Back to course overview
Module 3Tool integration 12 min

Database access

Agents and your data: the query-tool ladder from fixed lookups to guarded SQL, read-only credentials, and why row-level scope beats trust.

Sooner or later every useful agent needs the database — orders, customers, tickets live there. The design question is how much query freedom to grant, and the answer is a ladder: start at the bottom, climb only when tasks demand it.

The query-tool ladder

  1. Fixed lookupslookup_order(order_id): a parameterized query you wrote, the model fills one typed hole. Zero injection surface, zero surprise cost. Most agent needs live here; your resolution agent stays here.
  2. Parameterized templatesorders_by_customer(email, since_date, status?): still your SQL, several typed holes, bounded result caps. Covers 'flexible lookup' without granting query authorship.
  3. Guarded SQL — the model writes SELECT statements against an allowlisted schema, and a validator enforces: read-only verbs only, approved tables/views only, mandatory row limits, cost/timeout caps, no joins beyond the approved graph. Powerful for analytical agents; a real engineering commitment to do safely.
  4. Raw SQL — no. Not with read-write credentials, not 'just for the demo'. An injected or confused agent with raw SQL is a data incident with a conversation log.

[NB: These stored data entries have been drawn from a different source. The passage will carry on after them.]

Lemma set_file_mode s i f h mode : file_of s h = Some (i, f) →
  set_file s h (with_mode mode) = MkDir (names s) (past s) (<[i := with_mode mode f]> (files s)) (handles s).
Proof. intros H. unfold set_file. by rewrite H. Qed.

Lemma crash_safe_chmod n data s s' h mode : same_dir s s' → crash_safe n data s (set_file s' h (with_mode mode)).
Proof.
  intros Hs. eapply crash_safe_from; [exact Hs|]. unfold set_file. destruct (file_of s' h) as [[i f]|] eqn:E; [|by apply crash_safe_same].
  intros c (v & Hv & H). left. exists v. split; [exact Hv|]. destruct (v !! n) as [j|], c as [c|]; try done.
  unfold file_of in E. destruct (handles s' !! h) as [[i'|]|]; [|done|done]. cbn in E.
  destruct (files s' !! i') as [f'|] eqn:Ef; [|done]. injection E as -> ->.
  intros g Hg Hsync. cbn in H. destruct (decide (j = i)) as [->|Hne].
  - assert (g = f) as -> by congruence. apply (H (with_mode mode f)); [cbn; by rewrite lookup_insert_eq|done].
  - apply (H g); [|done]. cbn. by rewrite lookup_insert_ne.
Qed.

(** ** Opening and reading *)

(** A handle on the file [fl] that [n] names. *)
Definition opened (s : dir) (n : string) (s' : dir) (f i : nat) (fl : file) : Prop :=
  same_dir s s' ∧ names s !! n = Some i ∧ files s !! i = Some fl ∧ handles s' !! f = Some (Some i).

Lemma opened_file s n s' f i fl : opened s n s' f i fl → file_of s' f = Some (i, fl).
Proof. intros ((_ & _ & Hf) & _ & Hi & Hh). apply file_of_handle; [done|by rewrite Hf]. Qed.

Lemma opened_visible s n s' f i fl : opened s n s' f i fl → visible s n = Some fl.
Proof. intros (_ & Hn & Hf & _). unfold visible. by rewrite Hn. Qed.

Lemma opened_found s n s' f i fl : opened s n s' f i fl → found s n = Some (info i fl).
Proof. intros (_ & Hn & Hf & _). unfold found. rewrite Hn. cbn. by rewrite Hf. Qed.

Lemma wp_openRegularMax s0 h root n max :
  wp (quiet s0) (λ h' _, same_dir (after s0 h) (after s0 h')) h (openRegularMax root n max) (λ h' r,
    same_dir (after s0 h) (after s0 h') ∧
    match r with
    | Ok f => ∃ i fl, opened (after s0 h) n (after s0 h') f i fl ∧ f_type fl = FRegular
    | Err e => errors_Is e ErrNotExist = true → names (after s0 h) !! n = None
    end).
Proof.
  unfold openRegularMax, and_then. wp_call; [done|]. intros [lfi|e] Hl; [|split; [done|exact Hl]].
  destruct Hl as (i & fl & Hn & Hf & ->). change (fi_type (info i fl)) with (f_type fl).
  destruct (f_type fl) eqn:Et; [|cbn; by split..].
  wp_call; [done|]. intros [f|e] Ho; [|split; [done|exact Ho]].
  set (s := after s0 h) in *.
  assert (opened s n (set_handle s f (Some i)) f i fl) as Hop.
  { split_and!; [done..|]. cbn. by rewrite lookup_insert_eq. }
  lazymatch goal with |- wp _ _ ?l0 _ _ => assert (after s0 l0 = set_handle s f (Some i)) as Ha; [|revert Ha; generalize l0] end; [|intros l Ha].
  { change (fstep self s (FOpenRead root n) (Ok f) = set_handle s f (Some i)). cbn. by rewrite Hn. }
  assert (same_dir s (after s0 l)) as Hl by by rewrite Ha.
  wp_call; [done|]. intros [fi|e] Hs.
  - destruct Hs as (i' & fl' & Hs & ->). rewrite Ha, (opened_file _ _ _ _ _ _ Hop) in Hs.
    injection Hs as <- <-. unfold SameFile. cbn [fi_id info]. rewrite Nat.eqb_refl. cbn [negb].
    destruct (max <? _).
    + unfold close_with. wp_call; [done|]. intros r _. by split.
    + split; [done|]. exists i, fl. change (after s0 (_ :: l)) with (after s0 l). by rewrite Ha.
  - unfold close_with. wp_call; [done|]. intros r _. split; [done|]. unfold quiet, HostFilesCrash.quiet in Hs. cbn in Hs.
    unfold other_error in Hs. congruence.
Qed.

Defense in depth, database edition

  • Read-only credentials at the connection level — the same discipline as every connector you've met in this catalog: the tool physically cannot write, whatever the model asks. Guardrails in code beat guardrails in prompts; guardrails in credentials beat both.
  • Scope rows, not just tables. A support agent resolving ticket HL-2210 needs that customer's orders — a view or filter scoped to the case, so a confused (or injected) agent can't wander the whole customer table. Least privilege per task, not per agent.
  • Shape and cap results in the adapter — 10 rows and a count, like every other tool. A 50,000-row result is a context flood and a privacy incident sharing a trench coat.
  • Log queries with task IDs — the audit question 'what did the agent read while resolving this case?' should be one lookup.
The governed version of rung 3

There's a better answer than guarded raw SQL for analytics: put a semantic layer between the agent and the tables, so the model requests metrics ('refund_rate by region') and the layer compiles correct SQL. That architecture is the entire Conversational Analytics Agent course — and the reason its agent can't hallucinate a join. When your agent's database needs turn analytical, that's the course to reach for.

Prompt to try

My agent needs these data capabilities: [list yours — e.g. 'find a customer's recent orders', 'check refund history for a customer', 'flag if a customer has >3 returns this quarter']. Design the tools at the LOWEST viable rung of the ladder: names, typed parameters, the SQL template or view behind each, result caps, and which rung each sits on. Flag any capability that genuinely requires rung 3 and say why.